>>
(* ===== verification/Varint.v ===== *)
(** * Unsigned varints (encoding/binary)

    [binary.AppendUvarint] and [binary.Uvarint] on 64-bit values, and that
    the second reads back what the first wrote. *)
From S2P Require Import Prelude GoLib.

Definition MaxVarintLen64 : nat := 10.

(** The loop of AppendUvarint; a 64-bit value needs at most ten bytes. *)
Fixpoint put_uvarint (fuel : nat) (x : Z) : bytes :=
  match fuel with
  | O => []
  | S fuel =>
      if (128 <=? x)%Z
      then Z_byte (Z.lor x 128) :: put_uvarint fuel (Z.shiftr x 7)
      else [Z_byte x]
  end.

Definition AppendUvarint (buf : bytes) (x : Z) : bytes := buf ++ put_uvarint MaxVarintLen64 x.

(** The loop of Uvarint at index [i], with the accumulator [x] and the
    shift [s]; the second component is the number of bytes read, 0 when the
    buffer is too small and negative on overflow. *)
Fixpoint uvarint_loop (buf : bytes) (i : nat) (x s : Z) : Z * Z :=
  match buf with
  | [] => (0, 0)%Z
  | b :: buf =>
      if bool_decide (i = MaxVarintLen64) then (0, - (Z.of_nat i + 1))%Z
      else if (byte_Z b <? 128)%Z then
        if bool_decide (i = MaxVarintLen64 - 1) && (1 <? byte_Z b)%Z
        then (0, - (Z.of_nat i + 1))%Z
        else (Z.lor x (u64 (Z.shiftl (byte_Z b) s)), Z.of_nat i + 1)%Z
      else
        uvarint_loop buf (S i) (Z.lor x (u64 (Z.shiftl (Z.land (byte_Z b) 127) s))) (s + 7)%Z
  end.

Definition Uvarint (buf : bytes) : Z * Z := uvarint_loop buf 0 0%Z 0%Z.

Definition is_u64 (z : Z) : Prop := (0 ≤ z < two64)%Z.

(** ** Arithmetic of the loop *)

Lemma lor_shiftl_add x b s :
  (0 ≤ s)%Z → (0 ≤ x < 2 ^ s)%Z → (0 ≤ b)%Z → Z.lor x (Z.shiftl b s) = (x + b * 2 ^ s)%Z.
Proof.
  intros Hs Hx Hb. rewrite <-Z.shiftl_mul_pow2 by done. pose proof (Z.add_lor_land x (Z.shiftl b s)) as Hl.
  assert (Z.land x (Z.shiftl b s) = 0)%Z as H0; [|lia].
  apply Z.bits_inj'. intros n Hn. rewrite Z.land_spec, Z.bits_0.
  destruct (Z.lt_ge_cases n s).
  - rewrite Z.shiftl_spec_low by done. apply andb_false_r.
  - destruct (decide (x = 0%Z)) as [->|]; [by rewrite Z.bits_0|].
    rewrite Z.bits_above_log2; [done|lia|].
    apply Z.lt_le_trans with s; [|done]. apply Z.log2_lt_pow2; lia.
Qed.

Lemma low_byte x : (0 ≤ x)%Z → Z.land (byte_Z (Z_byte (Z.lor x 128))) 127 = (x mod 128)%Z.
Proof.
  intros Hx. rewrite byte_Z_byte. change 256%Z with (2 ^ 8)%Z.
  rewrite <-Z.land_ones by done. change 127%Z with (Z.ones 7).
  change 128%Z with (2 ^ 7)%Z at 2. rewrite <-(Z.land_ones x 7) by done.
  apply Z.bits_inj'. intros n Hn.
  rewrite !Z.land_spec, Z.lor_spec, !Z.testbit_ones_nonneg by lia.
  change 128%Z with (2 ^ 7)%Z. rewrite Z.pow2_bits_eqb by done.
  destruct (Z.ltb_spec n 7); [|by rewrite !andb_false_r].
  rewrite (proj2 (Z.ltb_lt n 8)), (proj2 (Z.eqb_neq 7 n)) by lia.
  by rewrite orb_false_r, !andb_true_r.
Qed.

Lemma high_bit x : (0 ≤ x)%Z → (byte_Z (Z_byte (Z.lor x 128)) <? 128)%Z = false.
Proof.
  intros Hx. rewrite byte_Z_byte. apply Z.ltb_ge.
  assert (Z.testbit (Z.lor x 128 `mod` 2 ^ 8) 7 = true) as Hb.
  { rewrite <-Z.land_ones by done. rewrite Z.land_spec, Z.lor_spec. by rewrite orb_true_r. }
  destruct (Z.le_gt_cases 128 (Z.lor x 128 `mod` 256)); [done|].
  pose proof (Z.mod_pos_bound (Z.lor x 128) 256 eq_refl).
  change (2 ^ 8)%Z with 256%Z in Hb.
  destruct (decide (Z.lor x 128 `mod` 256 = 0)%Z) as [E|].
  - by rewrite E in Hb.
  - rewrite Z.bits_above_log2 in Hb; [done|lia|].
    apply Z.log2_lt_pow2; [lia|]. change (2 ^ 7)%Z with 128%Z. lia.
Qed.

(** Reading back one varint from index [i], with [10 - i] bytes to go. *)
Lemma uvarint_loop_put fuel x rest i acc s :
  i + fuel = 10 → s = (7 * Z.of_nat i)%Z → (0 ≤ acc < 2 ^ s)%Z →
  (0 ≤ x)%Z → (x < 2 ^ (64 - s))%Z → 0 < fuel →
  uvarint_loop (put_uvarint fuel x ++ rest) i acc s =
    (acc + x * 2 ^ s, Z.of_nat i + Z.of_nat (length (put_uvarint fuel x)))%Z.
Proof.
  revert x i acc s. induction fuel as [|fuel IH]; intros x i acc s Hi Hs Hacc Hx Hlt Hf; [lia|].
  assert (0 ≤ s ≤ 63)%Z as Hs63 by lia.
  assert (2 ^ 64 = 2 ^ s * 2 ^ (64 - s))%Z as Hpow by (rewrite <-Z.pow_add_r; [f_equal|..]; lia).
  simpl put_uvarint. destruct (Z.leb_spec 128 x) as [Hge|Hsm]; simpl.
  - rewrite bool_decide_eq_false_2 by (unfold MaxVarintLen64; lia).
    rewrite high_bit, low_byte by done.
    pose proof (Z.mod_pos_bound x 128 eq_refl) as Hm. pose proof (Z.div_mod x 128 ltac:(done)) as Hd.
    assert (s ≤ 56)%Z as Hs56.
    { destruct (Z.le_gt_cases s 56); [done|]. exfalso.
      assert (2 ^ (64 - s) ≤ 2 ^ 7)%Z by (apply Z.pow_le_mono_r; lia).
      change (2 ^ 7)%Z with 128%Z in *. lia. }
    assert (2 ^ (s + 7) = 2 ^ s * 128)%Z as Hp7 by (rewrite Z.pow_add_r by lia; done).
    assert (0 < 2 ^ s)%Z as Hps by (apply Z.pow_pos_nonneg; lia).
    rewrite Z.shiftr_div_pow2 by done. change (2 ^ 7)%Z with 128%Z.
    assert (u64 (Z.shiftl (x mod 128) s) = Z.shiftl (x mod 128) s) as ->.
    { apply u64_small. rewrite Z.shiftl_mul_pow2 by lia. unfold two64.
      change 18446744073709551616%Z with (2 ^ 64)%Z. rewrite Hpow.
      pose proof (Z.mod_le x 128 Hx ltac:(done)). split; [nia|].
      rewrite (Z.mul_comm (2 ^ s)). apply Z.mul_lt_mono_pos_r; lia. }
    rewrite lor_shiftl_add by lia.
    assert (2 ^ (64 - s) = 128 * 2 ^ (64 - (s + 7)))%Z as Hq.
    { change 128%Z with (2 ^ 7)%Z. rewrite <-Z.pow_add_r by lia. f_equal. lia. }
    assert (x / 128 < 2 ^ (64 - (s + 7)))%Z as Hdiv
      by (apply Z.div_lt_upper_bound; [lia|by rewrite <-Hq]).
    assert (0 < fuel) as Hfuel by (destruct fuel; lia).
    assert (0 ≤ x / 128)%Z by (apply Z.div_pos; lia).
    assert (0 ≤ acc + x `mod` 128 * 2 ^ s < 2 ^ (s + 7))%Z by (rewrite Hp7; nia).
    rewrite IH by lia. f_equal; [|lia]. rewrite Hp7. nia.
  - rewrite bool_decide_eq_false_2 by (unfold MaxVarintLen64; lia).
    rewrite byte_Z_byte, Z.mod_small by lia. rewrite (proj2 (Z.ltb_lt x 128)) by done.
    assert (bool_decide (i = 9) && (1 <? x)%Z = false) as ->.
    { apply andb_false_iff. case_bool_decide; [right|by left].
      apply Z.ltb_ge. subst i s. change (x < 2)%Z in Hlt. lia. }
    f_equal. rewrite u64_small.
    + rewrite lor_shiftl_add by lia. done.
    + rewrite Z.shiftl_mul_pow2 by lia. unfold two64.
      change 18446744073709551616%Z with (2 ^ 64)%Z. rewrite Hpow.
      assert (0 < 2 ^ s)%Z as Hps by (apply Z.pow_pos_nonneg; lia). nia.
Qed.

(** Ten bytes are enough, and what was written is read back whatever follows. *)
Lemma Uvarint_put x rest :
  is_u64 x →
  Uvarint (put_uvarint MaxVarintLen64 x ++ rest) =
    (x, Z.of_nat (length (put_uvarint MaxVarintLen64 x))).
Proof.
  intros [Hx Hlt]. unfold Uvarint, MaxVarintLen64.
  assert (x < 2 ^ (64 - 0))%Z as Hlt' by (change (2 ^ (64 - 0))%Z with two64; exact Hlt).
  pose proof (uvarint_loop_put 10 x rest 0 0 0 eq_refl eq_refl (conj (Z.le_refl 0) eq_refl)
    Hx Hlt' ltac:(lia)) as H.
  etrans; [exact H|]. apply (f_equal2 pair); [change (2 ^ 0)%Z with 1%Z; lia|by rewrite Z.add_0_l].
Qed.

Lemma put_uvarint_S n x : put_uvarint (S n) x ≠ [].
Proof. simpl. destruct (_ <=? _)%Z; discriminate. Qed.

Lemma put_uvarint_nonempty x : put_uvarint MaxVarintLen64 x ≠ [].
Proof. apply put_uvarint_S. Qed.

(** What Uvarint read does not depend on what follows. *)
Lemma uvarint_loop_app buf rest i x s v n :
  uvarint_loop buf i x s = (v, n) → (0 < n)%Z →
  uvarint_loop (buf ++ rest) i x s = (v, n) ∧ (Z.of_nat i < n ≤ Z.of_nat i + Z.of_nat (length buf))%Z.
Proof.
  revert i x s. induction buf as [|b buf IH]; intros i x s; simpl; [intros; simplify_eq; lia|].
  intros H Hn. repeat case_match; simplify_eq; try (split; [done|]); try lia.
  apply IH in H as [-> ?]; [|done]. split; [done|lia].
Qed.

Lemma log2_u64 z : is_u64 z → (Z.log2 z < 64)%Z.
Proof.
  intros [H0 H]. destruct (decide (z = 0)%Z) as [->|]; [done|].
  apply Z.log2_lt_pow2; [lia|exact H].
Qed.

Lemma lor_u64 y z : is_u64 y → is_u64 z → is_u64 (Z.lor y z).
Proof.
  intros Hy Hz. assert (0 ≤ Z.lor y z)%Z as H0 by (apply Z.lor_nonneg; split; [apply Hy|apply Hz]).
  split; [done|]. destruct (decide (Z.lor y z = 0)%Z) as [->|]; [done|].
  change two64 with (2 ^ 64)%Z. apply Z.log2_lt_pow2; [lia|].
  rewrite Z.log2_lor by (apply Hy || apply Hz).
  apply log2_u64 in Hy, Hz. lia.
Qed.

Lemma uvarint_loop_range buf i x s v n :
  is_u64 x → uvarint_loop buf i x s = (v, n) → is_u64 v.
Proof.
  revert i x s. induction buf as [|b buf IH]; intros i x s Hx; simpl.
  - by intros [= <- <-].
  - destruct (bool_decide _); [by intros [= <- <-]|].
    destruct (byte_Z b <? 128)%Z.
    + destruct (_ && _); intros [= <- <-]; [done|]. apply lor_u64; [done|apply u64_range].
    + apply IH. apply lor_u64; [done|apply u64_range].
Qed.

Lemma Uvarint_range buf v n : Uvarint buf = (v, n) → is_u64 v.
Proof. by apply uvarint_loop_range. Qed.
<<
Activity: Whenever the string "AppendUvarint" turns up in a line of the data, copy that line.

Answer section:
    [binary.AppendUvarint] and [binary.Uvarint] on 64-bit values, and that
(** The loop of AppendUvarint; a 64-bit value needs at most ten bytes. *)
Definition AppendUvarint (buf : bytes) (x : Z) : bytes := buf ++ put_uvarint MaxVarintLen64 x.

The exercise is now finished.